For this reason, prophylactic chemical control is often applied (Gaikowski et al.
2003). Malachite green was formerly used as a watermold preventative until its use was banned by the Food and Drug Administration in 1991 due to its teratogenic, carcinogenic and residual effects. Currently, formalin is the only FDA approved chemical for preventative use against oomycetes on fish eggs, but the harmful
7
effects against human health make it a less than ideal option (e.g., Khomvilai et al.
2005). Because salmonid fishes are often produced in high-density artificial culture, a situation that can promote infection, and also have high commercial value as food and game fish, the majority of studies on egg infection have been carried out on artificially spawned salmon and trout eggs (e.g., Khomvilai et al. 2005,
Schreier et al. 1996, Smith et al. 1985). In contrast, there have been few studies on rates of infection or preventative measures against oomycete infection in the wild.
While salmon eggs have been the subject of many previous studies on this subject, salmon eggs are difficult to obtain and culture and have very long incubation times
(e.g., the time to 50% hatch for Chinook salmon (Oncorhynchus tshawytscha) eggs ranges from 159 days at 3° C to 32 days at 16°C (Healey 1991)). Alternatively, I chose to use the eggs of convict cichlids which are readily attainable in the lab, have much shorter incubation times and are more amenable to the types of manipulations that I intended to perform.

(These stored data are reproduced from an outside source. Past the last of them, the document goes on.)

(* ===== verification/Handler.v ===== *)
(** * A client's connection from its bytes to its answers

    [incomingRequestHandler] of src/rtspproxy/client.go as a whole: the
    reads, the frames forwarded to the camera, the parser, the choice of
    the camera, the lookup in the registry, the handlers with their waits,
    the answers written and what happens when the reader returns.  What
    the other goroutines do to the registry and its streams meanwhile is
    an argument of each turn. *)

From stdpp Require Import gmap strings list fin_maps.
From Stdlib Require Import Ascii ZArith Lia.
From S2P Require Import Prelude GoStrings Message HeaderBlock Response Request Metrics Digest Framing Remote Session Fanout Stream StreamManager ClientReader Client.

Local Open Scope go_scope.

(** ** Definitions *)

(** What the reader knows of its connection: the pointer that names the
    client in the streams, the client and [currentStream]. *)
Record Handler := mkHandler {
  hd_id : nat;
  hd_client : Client;
  hd_stream : option nat
}.

(** One turn of the loop: what the read meets, the other goroutines before
    the bytes are there and while a handler waits, how the wait ends, and
    the two writes of a forwarded frame. *)
Record turn := mkTurn {
  tn_read : iteration;
  tn_now : Z;
  tn_done : bool;
  tn_before : StreamManager -> StreamManager;
  tn_during : StreamManager -> StreamManager;
  tn_wait : waited;
  tn_send : bool * bool
}.

(** What a turn is seen to do. *)
Inductive served : Type :=
| Answered (stream : nat) (request : Request) (response : Response)
| Probed (text : gostring)
| Forwarded (stream : nat) (wire : gostring).

Inductive handler_exit : Type :=
| HReading (buf input : gostring) (h : Handler) (sm : StreamManager)
| HReturned (h : Handler) (sm : StreamManager).

(** Up to the wait of the handler. *)
Inductive begun : Type :=
| BReturn (written : list served)
| BServe (h : Handler) (stream : nat) (request : Request) (sm : StreamManager).

Definition set_stream (sm : StreamManager) (id : nat) (s : Stream) : StreamManager :=
  mkManager (mg_streams sm) (<[id := s]> (mg_heap sm)) (mg_key sm) (mg_metrics sm).

(** An operation on the stream a pointer names. *)
Definition on_stream (sm : StreamManager) (id : nat) (f : Stream -> outcome Stream) : outcome StreamManager :=
  match mg_heap sm !! id with
  | None => Panic NilDeref
  | Some s => let! s := f s in Done (set_stream sm id s)
  end.

Section Handler.
Context `{GoRuntime, NetURL}.
Variables (cap : nat) (queue idle : Z).

(** A request up to the wait of its handler: a text that does not parse
    and a probe of the proxy itself end the connection. *)
Definition message_begin (t : turn) (reqStr : gostring) (h : Handler) (sm : StreamManager) : outcome begun :=
  match NewRequestFromBuffer reqStr with
  | Err _ => Done (BReturn [])
  | Ok request =>
      let! target := resolve_target (hd_client h) request in
      match target with
      | Probe response => Done (BReturn [Probed (Response_String response)])
      | Resolved client request =>
          let '(sm, id) := GetStream idle (tn_now t) (tn_done t) (cl_host client) (cl_username client)
                             (cl_password client) (cl_basePath client) sm in
          let! sm := on_stream sm id (fun s => Done (serve_begin (tn_now t) request s)) in
          Done (BServe (mkHandler (hd_id h) client (Some id)) id request sm)
      end
  end.

(** From the end of the wait to the answer. *)
Definition message_end (t : turn) (h : Handler) (id : nat) (request : Request) (sm : StreamManager)
  : outcome (StreamManager * Response) :=
  match mg_heap sm !! id with
  | None => Panic NilDeref
  | Some s =>
      let! (s, response) := serve_end queue (tn_now t) (hd_id h) (hd_client h) (tn_wait t) request s in
      Done (set_stream sm id s, response)
  end.

(** An interleaved frame, for the camera of the current stream. *)
Definition frame_turn (t : turn) (channel : Z) (data : gostring) (h : Handler) (sm : StreamManager)
  : list served * StreamManager :=
  match hd_stream h with
  | None => ([], sm)
  | Some id =>
      match mg_heap sm !! id with
      | None => ([], sm)
      | Some s =>
          let '(s', wire) := forward_frame (tn_send t).1 (tn_send t).2 (hd_id h) channel data s in
          ([Forwarded id wire], set_stream sm id s')
      end
  end.

(** The deferred [RemoveClient]; [Destroy] follows on the connection. *)
Definition leave (now : Z) (h : Handler) (sm : StreamManager) : outcome StreamManager :=
  match hd_stream h with
  | None => Done sm
  | Some id => on_stream sm id (RemoveClient now (hd_id h))
  end.

Definition handler_return (t : turn) (written : list served) (h : Handler) (sm : StreamManager)
  : outcome (list served * handler_exit) :=
  let! sm := leave (tn_now t) h sm in
  Done (written, HReturned h sm).

Fixpoint incomingRequestHandler (turns : list turn) (buf input : gostring) (h : Handler) (sm : StreamManager)
  : outcome (list served * handler_exit) :=
  match turns with
  | [] => Done ([], HReading buf input h sm)
  | t :: ts =>
      let sm := tn_before t sm in
      match tn_read t with
      | CtxDone | ReadErr => handler_return t [] h sm
      | Timeout => incomingRequestHandler ts buf input h sm
      | Ready k =>
          let n := Nat.min k (cap - length buf) in
          let buf := buf ++ take n input in
          let input := drop n input in
          match client_next buf with
          | CMore => incomingRequestHandler ts buf input h sm
          | CEvent (CFrame channel data) rest =>
              let '(done, sm) := frame_turn t channel data h sm in
              let! (more, e) := incomingRequestHandler ts rest input h sm in
              Done (done ++ more, e)
          | CEvent (CRequest reqStr) rest =>
              let! b := message_begin t reqStr h sm in
              match b with
              | BReturn written => handler_return t written h sm
              | BServe h id request sm =>
                  let! (sm, response) := message_end t h id request (tn_during t sm) in
                  let! (more, e) := incomingRequestHandler ts rest input h sm in
                  Done (Answered id request response :: more, e)
              end
          end
      end
  end.

End Handler.

(** ** Specification *)

(** The key of the camera a client has chosen. *)
Definition target_key (c : Client) : gostring :=
  stream_key (cl_host c) (cl_username c) (cl_password c) (cl_basePath c).

(** The camera named its channels for every track: without this [handleSetup]
    dereferences a missing substream. *)
Definition channels_known (s : Stream) : Prop :=
  map_Forall (fun _ ss => Forall (fun t => is_Some (Substreams t !! 0%Z) /\ is_Some (Substreams t !! 1%Z))
                            (sess_Transports ss)) (st_sessions s).

(** A registry in order whose cameras named their channels. *)
Record registry_ok (sm : StreamManager) : Prop := {
  ro_manager : manager_inv sm;
  ro_channels : map_Forall (fun _ => channels_known) (mg_heap sm)
}.

(** The client is known to no stream but its current one. *)
Definition confined (h : Handler) (sm : StreamManager) : Prop :=
  forall id s, mg_heap sm !! id = Some s -> is_Some (st_clients s !! hd_id h) -> hd_stream h = Some id.

(** How a registry may change: streams stay registered, and the client
    [cid] is registered with no further stream, except the one of the key
    [may] if there is one. *)
Record evolved (cid : nat) (may : option gostring) (sm sm' : StreamManager) : Prop := {
  ev_ok : registry_ok sm';
  ev_streams : mg_streams sm ⊆ mg_streams sm';
  ev_clients : forall id s', mg_heap sm' !! id = Some s' -> is_Some (st_clients s' !! cid) ->
    (exists s, mg_heap sm !! id = Some s /\ is_Some (st_clients s !! cid))
    \/ (exists key, may = Some key /\ mg_streams sm' !! key = Some id)
}.

Definition evolves (cid : nat) (may : option gostring) (sm sm' : StreamManager) : Prop :=
  registry_ok sm -> evolved cid may sm sm'.

(** What the other goroutines may do: streams are destroyed only when
    every reader has returned, and a client is registered by its own
    reader only. *)
Definition others_ok (cid : nat) (f : StreamManager -> StreamManager) : Prop :=
  forall sm, evolves cid None sm (f sm).

Definition turn_ok (cid : nat) (t : turn) : Prop := others_ok cid (tn_before t) /\ others_ok cid (tn_during t).

(** What the reader relies on between its turns. *)
Record handler_inv (h : Handler) (sm : StreamManager) : Prop := {
  hv_registry : registry_ok sm;
  hv_stream : forall id, hd_stream h = Some id -> mg_streams sm !! target_key (hd_client h) = Some id
}.

(** The requests among what a reader cuts out of the bytes. *)
Definition requests_of (evs : list client_event) : list gostring :=
  omap (fun ev => match ev with CRequest text => Some text | CFrame _ _ => None end) evs.

Definition answers_of (evs : list served) : list (Request * Response) :=
  omap (fun ev => match ev with Answered _ request response => Some (request, response) | _ => None end) evs.

(** The streams that served. *)
Definition streams_of (evs : list served) : list nat :=
  omap (fun ev => match ev with Answered id _ _ | Forwarded id _ => Some id | Probed _ => None end) evs.

(** An answer to a text: the request it parses to (its URL may have been
    rewritten), and a response with its sequence number that names the
    proxy and a server. *)
Definition answers `{GoRuntime, NetURL} (text : gostring) (x : Request * Response) : Prop :=
  exists request0, NewRequestFromBuffer text = Ok request0
    /\ req_Method x.1 = req_Method request0 /\ req_Headers x.1 = req_Headers request0
    /\ (let cseq := getHeader request0 (str "CSeq") in
        cseq <> [] -> rsp_Headers x.2 !! str "CSeq" = Some cseq)
    /\ rsp_Headers x.2 !! str "Via" = Some (str "RTSP-Proxy")
    /\ exists server, rsp_Headers x.2 !! str "Server" = Some server /\ server <> [].

(** A request that one read can return as it is. *)
Definition one_read (cap : nat) (text : gostring) : Prop :=
  text <> [] /\ head text <> Some DOLLAR /\ (length text <= cap)%nat.

(** The two kinds of text on which the reader returns: one that does not
    parse, and an OPTIONS for the proxy itself, whose answer, with the
    sequence number of the request, is the last thing written. *)
Definition ends_reader `{GoRuntime, NetURL} (written : list served) (text : gostring) : Prop :=
  (exists err, NewRequestFromBuffer text = Err err)
  \/ exists request u response, NewRequestFromBuffer text = Ok request
     /\ req_Method request = str "OPTIONS" /\ req_URL request = Some u
     /\ (Path u = str "*" \/ Path u = str "/" \/ Path u = [])
     /\ rsp_Code response = 200%Z
     /\ rsp_Headers response !! str "CSeq" = Some (getHeader request (str "CSeq"))
     /\ last written = Some (Probed (Response_String response)).

Definition exit_handler (e : handler_exit) : Handler :=
  match e with HReading _ _ h _ | HReturned h _ => h end.
Definition exit_manager (e : handler_exit) : StreamManager :=
  match e with HReading _ _ _ sm | HReturned _ sm => sm end.
Definition returned (e : handler_exit) : bool := match e with HReading _ _ _ _ => false | HReturned _ _ => true end.

(** What a request may do to its stream on behalf of the client. *)
Record touches (cid : nat) (s s' : Stream) : Prop := {
  tc_ident : st_ident s' = st_ident s;
  tc_meta : st_meta s' = st_meta s;
  tc_sessions : st_sessions s' = st_sessions s;
  tc_clients : forall other, other <> cid -> st_clients s' !! other = st_clients s !! other;
  tc_inv : stream_inv s -> stream_inv s'
}.

(** ** Lemmas: one stream *)

#[global] Instance touches_preorder (cid : nat) : PreOrder (touches cid).
Proof.
  split; [by intros s; split|]. intros s1 s2 s3 [A1 A2 A3 A4 A5] [B1 B2 B3 B4 B5].
  split; [congruence..| |auto]. intros o Ho. by rewrite B4, A4.
Qed.

Section Touches.
Context `{GoRuntime}.
Implicit Types (s : Stream) (cid : nat).

Lemma startConnectLoop_touches cid s : touches cid s (startConnectLoop s).
Proof. split; [unfold startConnectLoop; by destruct (st_loop s)..|apply startConnectLoop_inv]. Qed.

Lemma Start_touches cid (now : Z) s : touches cid s (Start now s).
Proof.
  split; [..|apply Start_inv];
    unfold Start; destruct (negb _); try done; unfold startConnectLoop, unsafeSetState;
    case_bool_decide; cbn; repeat case_match; done.
Qed.

Lemma AddClient_touches (queue : Z) cid (id : gostring) s :
  (0 <= queue)%Z -> exists s' cs, AddClient queue cid id s = Done (s', cs) /\ touches cid s s'.
Proof.
  intros Hq. destruct (AddClient_spec queue cid id s Hq) as (s' & cs & E & Hsp).
  exists s', cs. split; [done|]. split; [..|by eapply AddClient_inv];
    destruct (st_clients s !! cid); destruct Hsp as [-> ->]; unfold stopIdleTimer, startConnectLoop;
    destruct (st_timer s); cbn; try done; destruct (_ =st _); cbn; try (by destruct (st_loop s)).
  all: intros o Ho; try (destruct (st_loop s); cbn); by rewrite lookup_insert_ne.
Qed.

Lemma RemoveClient_touches (now : Z) cid s :
  stream_inv s -> exists s', RemoveClient now cid s = Done s' /\ touches cid s s' /\ st_clients s' !! cid = None.
Proof.
  intros Hi. pose proof (RemoveClient_spec now cid s Hi) as E. eexists. split; [exact E|].
  split; [|by destruct (_ && _); cbn; rewrite lookup_delete_eq].
  split; [by destruct (_ && _)..| |intros _; by eapply RemoveClient_inv].
  intros o Ho. destruct (_ && _); cbn; by rewrite lookup_delete_ne.
Qed.
Lemma HandleUpstreamResponse_clean (env : NetEnv) (buf recv raw : gostring) (u u' : Up) :
  HandleUpstreamResponse env buf recv u = Done (u', raw) -> clean_camera (up_stream u) -> clean_camera (up_stream u').
Proof.
  intros E Hu. unfold HandleUpstreamResponse in E.
  destruct (NewResponseFromBuffer recv) as [response|e] eqn:Ep; [|by injection E as <- _].
  apply parsed_response_clean in Ep. destruct (st_remote (up_stream u)) as [r|]; [|done].
  destruct (r_requests r) as [|id queue]; [by injection E as <- _|].
  destruct (up_reqs u !! id) as [request|]; [|done]. destruct (_ && _).
  - destruct (negb _); [|injection E as <- _; by apply finalize_clean].
    destruct (if _ && _ then handleAuthenticationFailure r _ else (r, false)) as [r' [|]].
    + destruct (SendRequest _ _ _ _ _) as [[[[[r2 q2] mt] raw2] err]|]; [|done]. cbn [outcome_bind] in E.
      injection E as <- _. by apply clean_with_remote.
    + injection E as <- _. apply finalize_clean. by apply clean_with_remote.
  - destruct (400 <=? _)%Z; [injection E as <- _; by apply finalize_clean|].
    destruct (handle_method request response (up_stream u)) as [s1|] eqn:Em; [|done]. cbn [outcome_bind] in E.
    injection E as <- _. apply finalize_clean. by eapply handle_method_clean.
Qed.

End Camera.

(** A new stream has nothing to say yet. *)
Lemma NewStream_clean (host user pass path : gostring) (idle now : Z) (done : bool) :
  clean_camera (NewStream host user pass path idle now done).
Proof. split; [split; [apply no_eol_nil..|apply map_Forall_empty]|apply map_Forall_empty]. Qed.
(* ===== verification/Server.v ===== *)
(** * The server: src/rtspproxy/server.go and the life of a client connection

    Accepting connections, the life of each from [NewClient] to the end of
    [Client.Destroy] (src/rtspproxy/client.go), and the order of a
    shutdown.  The goroutines of one connection are its reader
    ([incomingRequestHandler]), its writer ([writer]) and one forwarder
    ([ClientSession.run]) per stream it has joined; their interleavings are
    lists of actions.  Connections and streams are named by numbers, the
    wait group [clients] counts the connections whose reader runs. *)

From stdpp Require Import gmap strings list fin_maps.
From Stdlib Require Import Ascii ZArith Lia.
From S2P Require Import Prelude GoStrings Request Digest Metrics Remote Session Fanout Stream StreamManager Client.

Local Open Scope go_scope.

(** ** Definitions: one connection *)

(** Who is inside [Client.Destroy]. *)
Inductive destroyer := ByReader | ByForwarder (stream : nat).
#[global] Instance destroyer_eq : EqDecision destroyer.
Proof. solve_decision. Defined.

(** The reader reads, handles one request, has left its loop (in the
    deferred function, before and after its [Destroy] is entered), or is
    gone.  A request is what one read returns, so each is read anew. *)
Inductive reader := Reading | Serving | Leaving | Destroying | Returned.
#[global] Instance reader_eq : EqDecision reader.
Proof. solve_decision. Defined.

Record Conn := mkConn {
  cn_client : Client;
  cn_current : option nat;          (* currentStream *)
  cn_sessions : gset nat;           (* streams with this client in their map *)
  cn_forwarders : gset nat;         (* those whose [run] still forwards *)
  cn_destroyed : bool;              (* the atomic flag *)
  cn_closers : list destroyer;      (* past the swap, before the close *)
  cn_closed : bool;                 (* writeChan is closed *)
  cn_waiting : list destroyer;      (* past the close, waiting for the writer *)
  cn_writer : bool;                 (* the writer goroutine runs *)
  cn_reader : reader
}.

(** [NewClient]: the host parts of the two socket addresses. *)
Definition NewClient (local remote : gostring) : outcome Client :=
  match Split local ":"%char, Split remote ":"%char with
  | l0 :: _ :: _, r0 :: _ :: _ => Done (mkClient l0 r0 [] [] [] [])
  | _, _ => Panic SliceBounds
  end.

Definition new_conn (client : Client) : Conn :=
  mkConn client None ∅ ∅ false [] false [] true Reading.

My research had two major objectives. First, to quantify the effects of mouthing and fanning on oomycete infection rates by comparing the percentage of infected eggs in clutches that were placed under different care regimes, and second, to look at the spatial nature of infection spreading throughout a clutch. By evaluating egg cleaning and fanning in relation to the spreading infection, the determining factors in allocation of reproductive investment in parental care by convict cichlids will be clarified.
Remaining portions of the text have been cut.